The increase in obesity in lower-middle-income countries (LMIC) is largely thought to be affected by lifestyle transition away from traditional diets toward unhealthy Western dietary patterns that follow economic development. This study in the Journal of Nutrition Education and Behavior, published by Elsevier, collected data on eating and physical activity behaviors from families in two socioeconomically-different communities in Nairobi, Kenya. Researchers found that increasing prosperity is linked to unhealthy eating patterns in Kenyan preadolescents.
“Dietary habits of people in Kenya are changing from traditional staple foods toward refined grains, especially in urban environments,” says lead author Noora Kanerva, PhD, Department of Food and Nutrition, University of Helsinki, Helsinki, Finland. “Signs of lifestyle transition can also be seen in physical activity where rural children were more active and engaged significantly less in playing screen games.”
This in-depth study collected sociodemographic data from 149 households using questionnaires that asked about level of education, household living conditions, and ownership of assets in the house. Preadolescents’ height and weight were measured and information about their diet was collected using a seven-day food frequency questionnaire with cultural-specific foods as well as locally available packaged foods such as pizza, noodles, pancakes, etc. Study participants also wore accelerometers to measure physical activity.
Three dietary patterns emerged from the data: snacks, fast food and meat; dairy and plant protein; and vegetables and refined grains. Consumption of food often deemed unhealthy such as snacks and fast food was more frequent among preadolescents whose families were wealthier. The largest difference was seen for sodas and juices (including both sweetened and unsweetened), consumed eight times more often among preadolescents in the highest wealth index compared with the lowest. Moderate-to-vigorous physical activity was not associated with any dietary pattern.

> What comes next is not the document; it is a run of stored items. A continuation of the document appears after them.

Lemma healthcheck_patch_is_transparent_witness :
  method (Examples.request "POST" "/health" None) <> "GET"
  /\ router (patched_request (Examples.request "POST" "/health" None)
              Samples.health_platform "2025-06-01T12:00:00.001Z"
              {| router := startHttpTransport; healthchecks := [] |}) =
     on_request (Examples.request "POST" "/health" None) Samples.health_platform
       (router {| router := startHttpTransport; healthchecks := [] |}).
Proof.
  assert (Hm : method (Examples.request "POST" "/health" None) <> "GET")
    by discriminate.
  split; [exact Hm|].
  exact (proj1 (proj2 (proj2 (proj2 (healthcheck_patch_is_transparent
           (Examples.request "POST" "/health" None) Samples.health_platform
           "2025-06-01T12:00:00.001Z"
           {| router := startHttpTransport; healthchecks := [] |})))) Hm).
Defined.

Lemma on_request_report (req : IncomingMessage) (p : Platform) (s : server)
    (r : nat) (h : healthData) :
  In (Respond r (ok_json h)) (log (on_request req p s)) ->
  In (Respond r (ok_json h)) (log s)
  \/ (method req = "GET"
      /\ exists u, new_URL p = Some u /\ pathname u = "/health").
Proof.
  unfold on_request. crush_step_eqn; simpl; rewrite ?in_app_iff; simpl;
    intros H; try (intuition discriminate).
  right. split.
  - apply String.eqb_eq. now apply negb_false_iff.
  - eexists. split; [reflexivity|]. now apply String.eqb_eq.
Qed.

Lemma on_request_muted_log (req : IncomingMessage) (p : Platform) (s : server) :
  exists l, log (on_request_muted req p s) = log s ++ l
            /\ Forall (fun e => forall r resp, e <> Respond r resp) l.
Proof.
  destruct (on_request_log req p s) as (l & Hl & Hall).
  unfold on_request_muted. simpl. rewrite Hl, drop_own_length.
  eexists. split; [reflexivity|].
  clear Hl. induction Hall as [|e l He _ IH]; simpl; [constructor|].
  destruct e; simpl; try (constructor; [intros; discriminate|exact IH]).
  destruct (Nat.eqb_spec r (received s)) as [->|Hne]; simpl; [exact IH|].
  exfalso. apply Hne. eapply He. reflexivity.
Qed.
(** C4, as the code has it: in the tables that combine-ukbb-1kg dumps, the
    site table has one site for each position that is both a UKBB position
    and a position of the 1000-genomes tree sequence, and no other, each
    with the ancestral state "0". The handler gives each of these sites one
    mutation, of derived state "1", before it simplifies the tables; a site
    of the dumped tables has that mutation or, when [simplify] removed it,
    none, and it has it when [simplify] removed no mutation. The sites of
    the loaded tree sequence are in increasing order of position, as tskit
    requires. *)
Theorem ukbb_sites_subset ukbb tg written :
  StronglySorted Z.lt (ts_position <$> ts_sites tg) →
  simplify_keeps_sites simplify →
  sort_keeps_sites sort →
  ancestors_tables simplify trees_of sort ukbb tg = Ok written →
  NoDup (ts_position <$> ts_sites written)
  ∧ (∀ p, p ∈ ts_position <$> ts_sites written
          ↔ p ∈ sites_position ukbb ∧ p ∈ ts_position <$> ts_sites tg)
  ∧ Forall (λ s, ancestral_state s = "0") (ts_sites written)
  ∧ (∃ t0, subset_sites ukbb tg = Ok t0
           ∧ ts_sites t0 = ts_sites written
           ∧ (∀ id, id < length (ts_sites t0) →
                ∃ m, site_mutations t0 id = [m] ∧ derived_state m = "1")
           ∧ (length (mutations (simplify t0)) = length (mutations t0) →
              ∀ id, id < length (ts_sites written) →
                ∃ m, site_mutations written id = [m] ∧ derived_state m = "1"))
  ∧ ∀ id, id < length (ts_sites written) →
          site_mutations written id = []
          ∨ ∃ m, site_mutations written id = [m] ∧ derived_state m = "1".
Proof.
  intros Hsorted Hsimplify Hsort (t0 & t & Ht0 & Ht & ->)%ancestors_tables_inv.
  destruct (Hsimplify t0) as [Hs1 Hm1].
  destruct (renumber_spec _ _ _ Ht)
    as (oldest & root & trees & _ & _ & _ & _ & Hs3 & Hm3).
  destruct (subset_sites_spec _ _ _ Ht0) as (_ & _ & Hsites & Hview).
  assert (ts_position <$> ts_sites t0
          = filter (λ p, p ∈ intersecting_sites ukbb tg)
                   (ts_position <$> ts_sites tg)) as Hpos.
  { rewrite Hsites, <- list_fmap_compose.
    apply (fmap_filter_comm ts_position
             (λ p, p ∈ intersecting_sites ukbb tg)
             (Hdec:=λ p, decide_rel (∈) p (intersecting_sites ukbb tg))). }
  assert (StronglySorted Z.lt (ts_position <$> ts_sites t0)) as Hsorted0.
  { rewrite Hpos. eapply StronglySorted_sublist; [done|apply sublist_filter]. }
  destruct (Hsort t) as [Hs2 Hm2]; [by rewrite Hs3, Hs1|].
  assert (ts_sites (sort t) = ts_sites t0) as Hs by congruence.
  assert (mutation_view t = mutation_view (simplify t0)) as Hm3'.
  { unfold mutation_view. by rewrite Hm3, <- list_fmap_compose. }
  rewrite Hm3' in Hm2.
  assert (∀ id, id < length (ts_sites t0) →
            ∃ m, site_mutations t0 id = [m] ∧ derived_state m = "1") as Hone.
  { intros id Hid. unfold site_mutations. unfold mutation_view in Hview.
    apply (single_mutation _ 0 (length (ts_sites t0)) id Hview). lia. }
  assert (∀ id, site_mutations (sort t) id = []
                ∨ ∃ m, site_mutations (sort t) id = [m]
                       ∧ derived_state m = "1") as Hmost.
  { intros id. apply at_most_one_mutation.
    - fold (mutation_view (sort t)). rewrite Hm2.
      eapply sublist_NoDup; [|exact Hm1]. rewrite Hview.
      apply NoDup_fmap_2; [|apply NoDup_seq].
      intros i j [= Hij]. lia.
    - apply Forall_forall. intros m Hm.
      assert ((mut_site m, derived_state m) ∈ mutation_view (sort t)) as Hv
        by (apply list_elem_of_fmap; eauto).
      rewrite Hm2 in Hv. eapply elem_of_sublist in Hv; [|exact Hm1].
      rewrite Hview in Hv.
      by apply list_elem_of_fmap in Hv as (i & [= _ ->] & _). }
  rewrite Hs, Hpos.
  split; [by apply NoDup_filter, StronglySorted_lt_NoDup|].
  split; [|split; [|split]].
  - intros p. rewrite list_elem_of_filter. unfold intersecting_sites.
    rewrite elem_of_intersection, elem_of_list_to_set.
    unfold position_set. rewrite elem_of_list_to_set. tauto.
  - rewrite Hsites. apply Forall_fmap, Forall_forall. by intros.
  - exists t0. split; [done|]. split; [done|]. split; [done|].
    intros Hlen id Hid.
    destruct (Hmost id) as [Hnone|Hsome]; [exfalso|done].
    assert (mutation_view (simplify t0) = mutation_view t0) as Heq.
    { apply sublist_same_length; [done|].
      unfold mutation_view. by rewrite !length_fmap. }
    assert ((Z.of_nat id, "1") ∈ mutation_view (sort t)) as Hv.
    { rewrite Hm2, Heq, Hview. apply list_elem_of_fmap. exists id.
      split; [done|]. apply elem_of_seq. lia. }
    apply list_elem_of_fmap in Hv as (m & [= Hsite _] & Hin).
    assert (m ∈ site_mutations (sort t) id) as Hm
      by (apply list_elem_of_filter; split; [done|done]).
    rewrite Hnone in Hm. by apply elem_of_nil in Hm.
  - intros id _. apply Hmost.
Qed.

End combine_ukbb_1kg_facts.

Lemma example_simplify_isolated_keeps_sites :
  simplify_keeps_sites example_simplify_isolated.
Proof.
  intros t. split; [done|]. unfold mutation_view. cbn [mutations example_simplify_isolated].
  apply fmap_sublist, sublist_filter.
Qed.

(** The claim C4 as stated fails: in the example tree sequence whose site
    at 1 has its mutation above a node that is above no sample, [simplify]
    removes that mutation, and the site at 1 of the dumped tables has no
    mutation. *)
Lemma ukbb_sites_subset_removed_mutation :
  ∃ written,
    ancestors_tables example_simplify_isolated example_trees_of example_sort
      example_file_a example_tables_isolated = Ok written
    ∧ ts_position <$> ts_sites written = [1; 2]%Z
    ∧ site_mutations written 0 = [].
Proof. eexists. split; [vm_compute; reflexivity|]. by vm_compute. Qed.

(** [ukbb_sites_subset] on the example tree sequence, with sites at 1, 2
    and 7, and the example container, with sites at 1, 2 and 5: the dumped
    tables have the sites at 1 and 2, and the site at 2 has its mutation. *)
Lemma ukbb_sites_subset_witness :
  ∃ written,
    StronglySorted Z.lt (ts_position <$> ts_sites example_tables_isolated)
    ∧ ancestors_tables example_simplify_isolated example_trees_of example_sort
        example_file_a example_tables_isolated = Ok written
    ∧ NoDup (ts_position <$> ts_sites written)
    ∧ (∀ p, p ∈ ts_position <$> ts_sites written
            ↔ p ∈ sites_position example_file_a
              ∧ p ∈ ts_position <$> ts_sites example_tables_isolated)
    ∧ ∀ id, id < length (ts_sites written) →
            site_mutations written id = []
            ∨ ∃ m, site_mutations written id = [m] ∧ derived_state m = "1".
Proof.
  eexists.
  assert (StronglySorted Z.lt
            (ts_position <$> ts_sites example_tables_isolated)) as Hsorted
    by (apply (bool_decide_unpack _); by vm_compute).
  split; [exact Hsorted|].
  match goal with |- ?P ∧ _ => assert P as Hrun by (vm_compute; reflexivity) end.
  split; [exact Hrun|].
  destruct (ukbb_sites_subset example_simplify_isolated example_trees_of
              example_sort example_file_a example_tables_isolated _ Hsorted
              example_simplify_isolated_keeps_sites
              (λ _ _, conj eq_refl (reflexivity _)) Hrun)
    as (Hnd & Hpos & _ & _ & Hmut).
  exact (conj Hnd (conj Hpos Hmut)).
Defined.

(** C10: the handler means every node time of the dumped tables to be
    greater than 0 (line 179) but adds 1 to each, whatever it is. On the
    example tree sequence with the samples at time -5 under a root at time
    -4, the run completes and the node times of the dumped tables are -2 for
    the new node 0 and -4, -4 and -3 for the others: none is greater
    than 0. *)
Theorem ukbb_renumbering_negative_time :
  ∃ written,
    ancestors_tables example_simplify example_trees_of example_sort
      example_file_a (example_tables (-5) (-4)) = Ok written
    ∧ node_time <$> nodes written = [-2; -4; -4; -3]%float
    ∧ Forall (λ n, PrimFloat.ltb 0 (node_time n) = false) (nodes written).
Proof.
  eexists. split; [vm_compute; reflexivity|]. split; [reflexivity|].
  repeat constructor.
Qed.

(** ** snip-centromere: the gap that is snipped *)

Lemma argmax_from_spec (pre a : list Z) (best : Z) (besti : nat) :
  pre !! besti = Some best →
  Forall (λ y, (y ≤ best)%Z) pre →
  (∀ k y, k < besti → pre !! k = Some y → (y < best)%Z) →
  let j := argmax_from best besti (length pre) a in
  ∃ m, (pre ++ a) !! j = Some m
       ∧ Forall (λ y, (y ≤ m)%Z) (pre ++ a)
       ∧ ∀ k y, k < j → (pre ++ a) !! k = Some y → (y < m)%Z.
Proof.
  revert pre best besti. induction a as [|x a IH]; intros pre best besti Hb Hle Hlt; cbn.
  - rewrite app_nil_r. eauto.
  - destruct (decide (best < x)%Z) as [Hx|Hx].
    + specialize (IH (pre ++ [x]) x (length pre)).
      rewrite length_app, Nat.add_1_r, <- (assoc_L (++)) in IH. apply IH.
      * by rewrite lookup_app_r, Nat.sub_diag.
      * apply Forall_app; split; [|by repeat constructor].
        eapply Forall_impl; [done|]. cbn. lia.
      * intros k y Hk Hy. rewrite lookup_app_l in Hy by done.
        rewrite Forall_lookup in Hle. specialize (Hle _ _ Hy). cbn in Hle. lia.
    + specialize (IH (pre ++ [x]) best besti).
      rewrite length_app, Nat.add_1_r, <- (assoc_L (++)) in IH. apply IH.
      * apply lookup_app_l_Some. done.
      * apply Forall_app; split; [done|]. repeat constructor. lia.
      * intros k y Hk Hy. apply (Hlt k y Hk).
        apply lookup_lt_Some in Hb. by rewrite lookup_app_l in Hy by lia.
Qed.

“Based on our observation, the dietary habits of preadolescents living in the urban environment of Nairobi, Kenya—which was upgraded to an LMIC less than 10 years ago—do not yet resemble high-income countries in which preadolescents from less wealthy families would have unhealthier diets compared with preadolescents from wealthier families,” explains Dr. Kanerva. “As LMIC are still in an early phase of their lifestyle transition, the expansion of obesity to epidemic proportions may be prevented if the correct actions are known and taken shortly.”
Researchers suggest that interventions promoting healthy lifestyles could be conducted using peer counselors and lay health educators known as Community Health Volunteers (CHV). In Kenya, the naturally occurring social network of CHVs is indigenous to the community and offers culturally relevant and effective social support. CHVs belong to community health units responsible for making weekly home visits to households within designated geographical areas. Additionally, the widespread coverage of mobile phone networks in Kenya makes Mobile Health interventions, currently being used for family planning and infectious disease management, feasible.